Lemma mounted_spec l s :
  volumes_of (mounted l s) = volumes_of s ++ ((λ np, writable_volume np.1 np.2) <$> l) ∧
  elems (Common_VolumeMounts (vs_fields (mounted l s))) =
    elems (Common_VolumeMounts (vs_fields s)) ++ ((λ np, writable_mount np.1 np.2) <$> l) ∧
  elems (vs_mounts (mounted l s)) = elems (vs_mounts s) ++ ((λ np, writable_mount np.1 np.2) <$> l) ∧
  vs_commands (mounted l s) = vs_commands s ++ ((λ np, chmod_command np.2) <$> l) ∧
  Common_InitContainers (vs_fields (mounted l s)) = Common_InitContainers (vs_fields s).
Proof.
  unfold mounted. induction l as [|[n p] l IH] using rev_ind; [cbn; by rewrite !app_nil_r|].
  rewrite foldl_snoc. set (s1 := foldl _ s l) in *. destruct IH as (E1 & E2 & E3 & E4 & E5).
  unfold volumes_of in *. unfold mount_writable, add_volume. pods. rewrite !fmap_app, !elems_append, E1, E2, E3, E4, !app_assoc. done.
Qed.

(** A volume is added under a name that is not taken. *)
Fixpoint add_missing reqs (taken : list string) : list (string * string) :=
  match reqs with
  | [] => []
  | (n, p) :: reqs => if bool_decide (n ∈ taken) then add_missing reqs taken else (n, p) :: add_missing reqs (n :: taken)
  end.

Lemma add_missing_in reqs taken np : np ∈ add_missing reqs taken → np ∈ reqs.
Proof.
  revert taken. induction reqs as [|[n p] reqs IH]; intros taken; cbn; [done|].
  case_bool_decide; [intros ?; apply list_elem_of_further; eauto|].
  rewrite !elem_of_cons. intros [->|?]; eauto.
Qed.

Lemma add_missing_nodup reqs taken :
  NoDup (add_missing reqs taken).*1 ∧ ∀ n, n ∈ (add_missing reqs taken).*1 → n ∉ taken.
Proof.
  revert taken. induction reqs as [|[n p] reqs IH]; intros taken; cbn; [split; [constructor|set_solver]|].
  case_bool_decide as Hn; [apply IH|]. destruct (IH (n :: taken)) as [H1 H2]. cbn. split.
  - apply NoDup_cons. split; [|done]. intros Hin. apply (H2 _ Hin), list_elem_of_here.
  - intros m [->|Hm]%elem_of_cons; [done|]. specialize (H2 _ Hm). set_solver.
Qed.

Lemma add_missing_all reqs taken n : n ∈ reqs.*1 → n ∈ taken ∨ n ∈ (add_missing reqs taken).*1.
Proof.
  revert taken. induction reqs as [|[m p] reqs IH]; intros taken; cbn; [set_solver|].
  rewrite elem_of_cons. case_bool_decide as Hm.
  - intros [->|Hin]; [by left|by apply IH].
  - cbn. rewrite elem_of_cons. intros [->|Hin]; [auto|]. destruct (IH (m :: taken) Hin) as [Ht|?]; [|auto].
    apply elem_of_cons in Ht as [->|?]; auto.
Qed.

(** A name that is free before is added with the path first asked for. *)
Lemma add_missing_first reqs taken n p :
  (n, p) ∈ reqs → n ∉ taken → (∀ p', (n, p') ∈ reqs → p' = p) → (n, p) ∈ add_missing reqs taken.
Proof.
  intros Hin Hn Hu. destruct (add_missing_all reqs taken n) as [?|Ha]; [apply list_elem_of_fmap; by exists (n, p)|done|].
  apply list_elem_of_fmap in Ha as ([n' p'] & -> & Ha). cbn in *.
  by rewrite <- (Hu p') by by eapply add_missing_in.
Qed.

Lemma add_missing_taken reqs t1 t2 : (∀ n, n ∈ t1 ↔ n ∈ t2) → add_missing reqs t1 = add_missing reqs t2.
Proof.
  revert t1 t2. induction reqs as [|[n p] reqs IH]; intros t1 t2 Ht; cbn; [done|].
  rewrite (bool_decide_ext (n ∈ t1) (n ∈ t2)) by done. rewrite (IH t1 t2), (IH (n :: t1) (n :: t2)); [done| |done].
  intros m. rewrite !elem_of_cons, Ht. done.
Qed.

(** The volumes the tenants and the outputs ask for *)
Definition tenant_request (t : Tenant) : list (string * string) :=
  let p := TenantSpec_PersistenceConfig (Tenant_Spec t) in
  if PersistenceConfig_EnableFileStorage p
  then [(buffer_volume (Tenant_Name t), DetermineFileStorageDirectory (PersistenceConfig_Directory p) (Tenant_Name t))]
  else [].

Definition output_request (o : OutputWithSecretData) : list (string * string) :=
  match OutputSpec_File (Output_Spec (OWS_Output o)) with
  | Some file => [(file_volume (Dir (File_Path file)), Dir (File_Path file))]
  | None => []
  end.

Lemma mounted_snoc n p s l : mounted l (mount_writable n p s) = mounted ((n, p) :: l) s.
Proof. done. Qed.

——————————

### AIM OF THE TASK
Which lines above hold the string "split"? Copy each of them.

### EXPECTED ANSWER
  revert taken. induction reqs as [|[n p] reqs IH]; intros taken; cbn; [split; [constructor|set_solver]|].
  case_bool_decide as Hn; [apply IH|]. destruct (IH (n :: taken)) as [H1 H2]. cbn. split.
  - apply NoDup_cons. split; [|done]. intros Hin. apply (H2 _ Hin), list_elem_of_here.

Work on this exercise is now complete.